The development of cancer begins from a single cell, which is thought to be damaged or has undergone alterations within itself. As a result, the cell becomes abnormal and multiplies on its own. For cervical cancer, this abnormality is commonly caused by a prior infection with the human papillomavirus.
HPV or the human papillomavirus is the main cause of cervical cancer. There are over 100 types of HPV and there are about 40 strains that are passed on through sexual contact. HPV 16 and 18 are commonly involved in many cases of cervical cancer. Usually, an infection with any of these HPV strains doesn’t cause any symptoms.
Sexually active women may acquire at least one type of the virus in their lifetime as HPV is very common. Although in most cases, HPV is harmless even if it can stay inside the body for quite some time. Moreover, it usually fades away on its own. There are other types of HPV that can cause genital warts, thus the term "genital warts virus." Fortunately, the genital warts are not responsible for the cell changes that could lead to cervical cancer. For some women, the cervix and its healthy cells are affected by the strains of HPV that could develop into cancer cells after many years.
Most of the patients who have the HPV infection do not get cervical cancer. In most women with HPV, the infection lasts for only some time. About 90 percent of patients with HPV infection are cleared in two years’ time. A minuscule percentage cannot get rid of the virus and are thought to suffer persistent infections. Such female patients are at a much higher risk of contracting abnormal cells and cancer. Some strains of the virus can initiate the mutation of healthy cervical cells into abnormal ones. In just a handful of patients, a few of these abnormal cells could result in cervical cancer. This process occurs over an extended period of a few years to a few decades.
An increased risk of the occurrence of cervical cancer is seen in women who started having sex while they were still young and those who have multiple sexual partners. Other risk factors of cervical cancer include not having a vaccine against HPV, a suppressed immune system, smoking, and genetics.
Most cervical cancer cases are seen during a patient's midlife. 50 percent of the patients have ages between 35 to 55 years. Most women under 20 are unaffected by this type of cancer, and only about one-fifth of the patients above the age 65 are diagnosed. That is the reason why doctors recommend that women regularly get themselves screened for cervical cancer until they are at least 70 years old. The doctor might even insist that some patients get screened even beyond that age.
The HPV vaccine has been introduced in the recent years. The vaccine has been effective in the prevention of cervical cancer. The effectiveness of the HPV vaccine is higher in women who received the vaccine while they are young and not sexually active compared to adults.

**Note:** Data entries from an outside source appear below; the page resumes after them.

(* ===== verification/ClientGaps.v ===== *)
(** * Missing packets: what the client requests, and for how long

    Theorems about the part of intercom_client.c that notices gaps in the
    sequence numbers ([handle_gap]), keeps the list of missing packets and sends
    the requests ([request_task]). *)
From S2P Require Import Prelude.
From S2P Require Import Timespec.
From S2P Require Import Bytes.
From S2P Require Import PQueue.
From S2P Require Import PcmChunk.
From S2P Require Import TaskHeap.
From S2P Require Import TaskSched.
From S2P Require Import Intercom.
From S2P Require Import ClientState.
From S2P Require Import AlsaDevice.
From S2P Require Import IntercomClient.

(** ** The list of missing packets *)

Definition nonces (missing : list audio_packet) : list Z := ap_nonce <$> missing.

Lemma cmp_key n ap : cmp_audiopacket (ap_key n) ap = 0 <-> ap_nonce ap = n.
Proof. unfold cmp_audiopacket, ap_key; simpl. cases_lt; lia. Qed.

Lemma lsearch_None n l : lsearch (ap_key n) l = None <-> n ∉ nonces l.
Proof.
  unfold lsearch. rewrite list_find_None, Forall_forall. unfold nonces. split.
  - intros H (ap & -> & Hin)%list_elem_of_fmap. by apply (H ap Hin), cmp_key.
  - intros H ap Hin E%cmp_key. apply H. subst. by apply list_elem_of_fmap_2.
Qed.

Risk Factors for Cervical Cancer
There are other factors that can increase the risk of developing cervical cancer. They include:
- Smoking – Women who smoke are two times more likely to develop cervical cancer than those who do not. Cigarettes contain chemicals that can be carried in the bloodstream, which can affect the healthy cells in the body. Studies show that if a woman has an HPV infection and is a smoker, there's a higher risk for cervical cancer to happen. Research indicates that women who smoke heavily for many years are at a much higher risk of getting lesions than women who don’t smoke or just smoke occasionally. A woman who already has an HPV infection can exponentially increase her chances of getting cervical cancer through smoking.

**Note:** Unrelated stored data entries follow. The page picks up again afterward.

(* ===== verification/InputPipe.v ===== *)
(** * inputpipe.c and stream.c: reading audio data from the pipes

    The state machine of a pipe (idle, playing, throttled), its place in the
    epoll set, the tasks that resume reading and detect an underrun, and the
    streams with their clients. *)
From S2P Require Import Prelude.
From S2P Require Import Timespec.
From S2P Require Import Vector.
From S2P Require Import Bytes.
From S2P Require Import PcmChunk.
From S2P Require Import TaskHeap.
From S2P Require Import TaskSched.
From S2P Require Import Intercom.
From S2P Require Import ServerState.

(** inputpipe.c:43-43 COLD_START_OFFSET_MS *)
Definition COLD_START_OFFSET_MS : Z := 100.

(** inputpipe.c:45-45 is_chunk_complete *)
Definition is_chunk_complete (x : inputpipe_ctx) : bool := chunksize x =? data_read x.

Section server.
Context {Q Dec Enc : Type} `{!TimerQueue Q, !OpusLib Dec Enc}.
Abbreviation W := (server Q Dec Enc).

(** inputpipe.c:47-55 set_idle *)
Definition set_idle (i : nat) : M W unit :=
  x ← the_pipe i;
  (match idle_task x with
   | Some t => drop_task stask_cleanup (Some t)
   | None => skip
   end) ;;
  upd_pipe i (fun x => with_data_read 0 (with_idle None (with_state IDLE x))).

(** inputpipe.c:145-153 inputpipe_hold: an idle pipe is left in the epoll set,
    whether it is there or not. *)
Definition inputpipe_hold (i : nat) : M W unit :=
  x ← the_pipe i;
  (if decide (state x = PLAYING) then del_fd (fd x) else skip) ;;
  (if decide (state x = THROTTLE) then
     drop_task stask_cleanup (resume_task x) ;;
     upd_pipe i (with_resume None)
   else skip) ;;
  set_idle i.

(** inputpipe.c:162-176 inputpipe_init *)
Definition inputpipe_init (i : nat) : M W unit :=
  x ← the_pipe i;
  let c := u16 (u32 (Z.quot (s64 (s64 (s64 (ip_samples x * ip_channels x) * samplesize x) * read_ms x)) 1000)) in
  f ← open_pipe;
  if f =? -1 then fail ExitError
  else
    upd_pipe i (fun x =>
      with_data_read 0 (with_fd_open f c true (with_chunk
        (mkChunk (play_at_tv_sec (chunk x)) (play_at_tv_nsec (chunk x)) (u32 (ip_samples x))
           (u8 (samplesize x)) (u8 (ip_channels x)) c (codec (chunk x)) (Some (zeros c))) x))).

(** inputpipe.c:132-143 inputpipe_resume_read *)
Definition inputpipe_resume_read (i : nat) : M W unit :=
  s ← the_stream i;
  if negb (Z.of_nat (length (clients s)) =? 0) && negb (bool_decide (state (inputpipe s) = PLAYING)) then
    (if ip_initialized (inputpipe s) then skip else inputpipe_init i) ;;
    x ← the_pipe i;
    add_fd (fd x) ;;
    upd_pipe i (fun x => with_resume None (with_state PLAYING x))
  else skip.

(** inputpipe.c:155-160 inputpipe_uninit: closing a descriptor also takes it
    out of the epoll set. *)
Definition inputpipe_uninit (i : nat) : M W unit :=
  inputpipe_hold i ;;
  x ← the_pipe i;
  upd_pipe i (fun x => with_chunk (default (chunk x) (chunk_free_members (Some (chunk x)))) x) ;;
  modify (fun w => set_efd (efd w ∖ {[fd x]}) w) ;;
  upd_pipe i (fun x => with_fd_open (fd x) (chunksize x) false x).

(** inputpipe.c:70-98 inputpipe_handle: what was read; into a null buffer nothing
    is read, with an error.  The number of seconds of the idle time-out is the
    number of milliseconds of the buffer. *)
Definition pipe_received (i : nat) (ctime lastchunk_play_at : timespec) (r : pipe_input) : M W unit :=
  x ← the_pipe i;
  b ← gets sv_bufferms;
  match r with
  | ReadError => skip
  | ReadBytes [] => upd_pipe i (with_state IDLE)
  | ReadBytes bs =>
      match data (chunk x) with
      | None => skip
      | Some d =>
          d ← lift (wr d (data_read x) bs);
          upd_pipe i (fun x => with_chunk (with_data (Some d) (chunk x)) x) ;;
          let count := Z.of_nat (length bs) in
          if decide (state x = IDLE) then
            start ← lift (if timespec_cmp ctime (chunk_get_play_at (Some (chunk x))) >? 0
                          then timeAddMs ctime COLD_START_OFFSET_MS
                          else timeAddMs lastchunk_play_at (s32 (read_ms x)));
            upd_pipe i (fun x =>
              with_chunk (with_play_at (u32 (tv_sec start)) (u32 (tv_nsec start)) (chunk x))
                (with_state PLAYING (with_data_read (data_read x + count) x))) ;;
            t ← post_task b (b mod 1000) (SetIdle i);
            upd_pipe i (with_idle (Some t))
          else
            upd_pipe i (fun x => with_data_read (data_read x + count) x) ;;
            reschedule_task (idle_task x) (b / 1000) (b mod 1000) ;;
            skip
      end
  end.

(** inputpipe.c:100-130 inputpipe_handle: a complete chunk gets its play time
    and format; the result tells whether the time had to be set anew. *)
Definition finish_chunk (i : nat) (ctime : timespec) : M W Z :=
  x ← the_pipe i;
  if is_chunk_complete x then
    let play_at := chunk_get_play_at (Some (chunk x)) in
    '(ret, play_at) ←
      (if timespec_cmp ctime play_at >? 0
       then p ← lift (timeAddMs ctime COLD_START_OFFSET_MS); mret (2, p)
       else p ← lift (timeAddMs play_at (s32 (read_ms x))); mret (1, p));
    upd_pipe i (fun x =>
      with_data_read 0 (with_chunk
        (mkChunk (u32 (tv_sec play_at)) (u32 (tv_nsec play_at)) (u32 (ip_samples x)) (u8 (samplesize x))
           (u8 (ip_channels x)) (u16 (data_read x)) CODEC_PCM (data (chunk x))) x)) ;;
    mret ret
  else mret 0.

(** inputpipe.c:57-130 inputpipe_handle *)
Definition inputpipe_handle (i : nat) : M W Z :=
  ctime ← sobtainsystime;
  b ← gets sv_bufferms;
  bufferfull ← lift (timeAddMs ctime (b * 95 / 100));
  x ← the_pipe i;
  let lastchunk_play_at := chunk_get_play_at (Some (chunk x)) in
  if timespec_cmp lastchunk_play_at bufferfull >? 0 then mret (-1)
  else
    r ← read_pipe (chunksize x - data_read x);
    pipe_received i ctime lastchunk_play_at r ;;
    finish_chunk i ctime.

(** ** stream.c *)

(** stream.c:144-149 stream_init *)
Definition stream_init (s : stream Dec Enc) : stream Dec Enc :=
  mkStream (inputpipe s) (opus s) [] [] 0 (name s) true (opts s).

(** clientmgr.c:96-101 get_client: the index of the client in the stream *)
Definition get_client (s : stream Dec Enc) (cid : Z) : option nat :=
  fst <$> list_find (fun c => id c = cid) (clients s).

(** clientmgr.c:86-93 client_cmp *)
Definition client_cmp (c1 c2 : sclient) : Z := if id c1 >? id c2 then 1 else if id c1 <? id c2 then -1 else 0.

(** It is the linear search with this comparison. *)
Lemma get_client_lsearch s key : get_client s (id key) = fst <$> VECTOR_LSEARCH client_cmp key (clients s).
Proof.
  unfold get_client. destruct (list_find _ _) as [[j c]|] eqn:E.
  - apply list_find_Some in E as (Hj & Hc & Hfirst).
    rewrite (proj2 (vector_lsearch_Some client_cmp key (clients s) j c)); [done|]. split; [done|].
    unfold client_cmp. split; [by rewrite Hc, Z.gtb_ltb, Z.ltb_irrefl|]. intros k y Hk Hy E.
    apply (Hfirst k y); [done|lia|]. destruct (Z.gtb_spec (id key) (id y)), (Z.ltb_spec (id key) (id y)); [lia|lia|lia|lia].
  - apply list_find_None in E. rewrite (proj2 (vector_lsearch_None client_cmp key (clients s))); [done|].
    eapply Forall_impl; [exact E|]. intros y Hy Ez. apply Hy. unfold client_cmp in Ez.
    destruct (Z.gtb_spec (id key) (id y)), (Z.ltb_spec (id key) (id y)); lia.
Qed.

(** clientmgr.c:149-163 find_client: the first stream that has the client *)
Definition find_client_in (ss : list (stream Dec Enc)) (cid : Z) : option (nat * nat) :=
  r ← list_find (fun s => is_Some (get_client s cid)) ss;
  j ← get_client r.2 cid;
  Some (r.1, j).

Definition find_client (cid : Z) : M W (option (nat * nat)) :=
  ss ← gets streams; mret (find_client_in ss cid).

(** stream.c:36-43 stream_find *)
Definition stream_find (cid : Z) : M W (option nat) :=
  r ← find_client cid; mret (fst <$> r).

(** [strncmp(a, b, strlen(a))]: whether [a] is a prefix of [b]. *)
Definition is_prefix (a b : bytes) : bool := bool_decide (a `prefix_of` b).

(** stream.c:45-52 stream_find_name: the last stream whose name is a prefix *)
Definition stream_find_name (n : bytes) : M W (option nat) :=
  ss ← gets streams;
  mret (fst <$> last (filter (fun r => is_prefix (name r.2) n = true) (imap pair ss))).

(** stream.c:54-61 stream_find_fd *)
Definition stream_find_fd (f : Z) : M W (option nat) :=
  ss ← gets streams;
  mret (fst <$> last (filter (fun r => fd (inputpipe r.2) = f) (imap pair ss))).

(** stream.c:123-134 stream_client_add *)
Definition stream_client_add (i : nat) (c : sclient) : M W unit :=
  upd_stream i (fun s => with_clients (clients s ++ [c]) s) ;;
  s ← the_stream i;
  if (Z.of_nat (length (clients s)) =? 1) && bool_decide (state (inputpipe s) = IDLE) then
    (match resume_task (inputpipe s) with
     | Some t => drop_task stask_cleanup (Some t)
     | None => skip
     end) ;;
    upd_pipe i (with_resume None) ;;
    inputpipe_resume_read i
  else skip.

(** stream.c:136-142 stream_client_remove *)
Definition stream_client_remove (i j : nat) : M W unit :=
  upd_stream i (fun s => with_clients (delete j (clients s)) s) ;;
  s ← the_stream i;
  if Z.of_nat (length (clients s)) =? 0 then inputpipe_hold i else skip.
End server.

- Poor or weakened immune system – If the immune system is compromised, the body will not be able to fight the HPV infection and the abnormal proliferation of cells in the cervix, making the patient susceptible to cervical cancer. A healthy immune system is vital in stopping the cancer cells from growing and spreading. A patient with a weak immune system can cause the pre-cancer growths to turn into a full blown cancer at a much faster rate. Patients who take immunosuppressant medications to treat their autoimmune conditions, as well as those women who have had organ transplants are also in a very high-risk category.
- Combined oral contraceptive pill (COCP) – A possible link has been observed with COCP and the occurrence of cervical cancer. Moreover, if COCP has been taken for more than eight years, the possibility of developing cervical cancer is slightly increased. Those patients who have been using oral contraceptives for more than five years have the chance of contracting this cancer thrice, and the women who have been using them for more than ten years have at least four times the risk.

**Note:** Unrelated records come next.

(* ===== verification/IntercomSrv.v ===== *)
(** * intercom_srv.c and the handlers of server.c

    Sending audio packets and keeping them for repetition, the client's
    operations, the dispatch of the tasks and of the events of a pipe. *)
From S2P Require Import Prelude.
From S2P Require Import Timespec.
From S2P Require Import Bytes.
From S2P Require Import PcmChunk.
From S2P Require Import TaskHeap.
From S2P Require Import TaskSched.
From S2P Require Import Intercom.
From S2P Require Import ServerState.
From S2P Require Import InputPipe.
From S2P Require Import ClientMgr.

Section server.
Context {Q Dec Enc : Type} `{!TimerQueue Q, !OpusLib Dec Enc}.
Abbreviation W := (server Q Dec Enc).

(** intercom_srv.c:55-70 remove_old_audiodata_task: the loop; the first packet
    is removed in any case. *)
Fixpoint drop_old_packets (age : timespec) (buffer : list audio_packet) : res (list audio_packet) :=
  match buffer with
  | [] => Ok []
  | ap :: rest =>
      match ap_data ap with
      | None => Fault NullDeref
      | Some d =>
          c ← chunk_at d AUDIO_HDR_SIZE;
          let play_at := chunk_get_play_at (Some (chunk_ntoh c)) in
          if negb (Z.of_nat (length rest) =? 0) && (timespec_cmp age play_at >? 0)
          then drop_old_packets age rest
          else Ok rest
      end
  end.

(** intercom_srv.c:43-71 remove_old_audiodata_task *)
Definition remove_old_audiodata_task (i : nat) : M W unit :=
  s ← the_stream i;
  if (Z.of_nat (length (clients s)) =? 0) || (Z.of_nat (length (packet_buffer s)) =? 0) then skip
  else
    ctime ← sobtainsystime;
    b ← gets sv_bufferms;
    buffer ← lift (drop_old_packets (timeSubMs ctime b) (packet_buffer s));
    upd_stream i (with_buffer buffer).

(** intercom_srv.c:110-149 intercom_send_audio *)
Definition intercom_send_audio (i : nat) : M W unit :=
  s ← the_stream i;
  b ← gets sv_bufferms;
  '(packet, packet_len, n) ← lift (assemble_audio (chunk (inputpipe s)) (nonce s) b);
  h ← lift (hdr_at packet);
  let ap := mkAp (Some packet) (u16 packet_len) (ntohl (hnonce h)) in
  upd_stream i (fun s => with_buffer (packet_buffer s ++ [ap]) (with_snonce (default (nonce s) n) s)) ;;
  post_task (b / 1000) (b mod 1000) (RemoveOld i) ;;
  s ← the_stream i;
  mfor (clients_down s) (fun c => if muted c.2 then skip else send_unicast (ip c.2) packet (cport c.2)).

(** intercom_srv.c:174-193 intercom_handle_client_operation: a request; the
    length of the segment *)
Definition handle_request_segment (packet : bytes) (off peer port : Z) : M W Z :=
  h ← lift (hdr_at packet);
  r ← find_client (ntohs (clientid h));
  '(n, l) ← lift (parse_request packet off);
  (match r with
   | None => skip
   | Some (i, _) =>
       s ← the_stream i;
       match lsearch (ap_key n) (packet_buffer s) with
       | None => skip
       | Some (_, ap) =>
           match ap_data ap with
           | None => fail NullDeref
           | Some d => p ← lift (rd d 0 (Z.to_nat (ap_len ap))); send_unicast peer p port
           end
       end
   end) ;;
  mret l.

(** intercom_srv.c:168-173 intercom_handle_client_operation: a hello *)
Definition handle_hello_segment (packet : bytes) (off peer port : Z) : M W Z :=
  '(i, t, v, l) ← lift (parse_hello packet off);
  clientmgr_refresh_client (mkSclient peer port i false zero_time 0 t v false None (mkIdent [] (zeros 6))) ;;
  mret l.

(** intercom_srv.c:163-200 intercom_handle_client_operation: the loop *)
Fixpoint cop_loop (fuel : nat) (packet : bytes) (packet_len off peer port : Z) : M W unit :=
  match fuel with
  | O => fail Diverges
  | S fuel =>
      if off <? packet_len then
        type ← lift (rd8 packet off);
        l ← (if type =? HELLO then handle_hello_segment packet off peer port
             else if type =? REQUEST then handle_request_segment packet off peer port
             else lift (rd8 packet (off + 2)));
        cop_loop fuel packet packet_len (off + l) peer port
      else skip
  end.

(** intercom_srv.c:151-203 intercom_handle_client_operation *)
Definition intercom_handle_client_operation (fuel : nat) (packet : bytes) (packet_len peer port : Z)
  : M W bool := cop_loop fuel packet packet_len HDR_SIZE peer port ;; mret true.

(** intercom_srv.c:205-218 intercom_handle_packet *)
Definition srv_handle_packet (fuel : nat) (packet : bytes) (packet_len peer port : Z) : M W unit :=
  h ← lift (hdr_at packet);
  if version h =? PACKET_FORMAT_VERSION then
    modify (fun w => set_recent (intercom_recently_seen_add (recent w) h) w) ;;
    (if type h =? CLIENT_OPERATION
     then intercom_handle_client_operation fuel packet packet_len peer port ;; skip
     else skip)
  else skip.

(** Running a task of the server. *)
Definition run_stask (t : stask) : M W unit :=
  match t with
  | RemoveOld i => remove_old_audiodata_task i
  | ResumeRead i => inputpipe_resume_read i
  | SetIdle i => set_idle i
  | DeleteClient cid => clientmgr_delete_client cid
  end.

(** server.c:106-107 loop: the timer of the task queue *)
Definition srv_timer_event (fuel : nat) : M W unit := taskqueue_run fuel run_stask stask_cleanup.

(** server.c:128-128 loop: encoding the chunk of a pipe in place *)
Definition encode_chunk (i : nat) : M W unit :=
  s ← the_stream i;
  m ← gets sv_mtu;
  '(c, ctx) ← lift (encode_opus_handle m (opus s) (chunk (inputpipe s)));
  upd_stream i (fun s => with_encoder ctx (on_pipe (with_chunk c) s)).

(** server.c:108-131 loop: a pipe is readable *)
Definition srv_pipe_event (i : nat) : M W unit :=
  ret ← inputpipe_handle i;
  if ret =? -1 then
    x ← the_pipe i;
    del_fd (fd x) ;;
    upd_pipe i (with_state THROTTLE) ;;
    t ← post_task (Z.quot (read_ms x) 1000) (Z.rem (read_ms x) 1000) (ResumeRead i);
    upd_pipe i (with_resume (Some t))
  else if ret >? 0 then
    (if ret =? 2 then clientmgr_stop_clients i else skip) ;;
    encode_chunk i ;;
    intercom_send_audio i
  else skip.

(** server.c:90-97 loop: the other end of a pipe was closed *)
Definition srv_pipe_hangup (i : nat) : M W unit := inputpipe_uninit i ;; inputpipe_resume_read i.
End server.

Multiple full-term pregnancies are also a major factor in contracting cervical cancer. In the case of patients who have been infected with HPV and those who have given birth seven or more times have four times the risk of developing cervical cancer. This scientific data is in comparison to those women who have not been pregnant at all. Since pregnant women might have a weaker immunity, it is thought that they are more prone to contracting an HPV infection.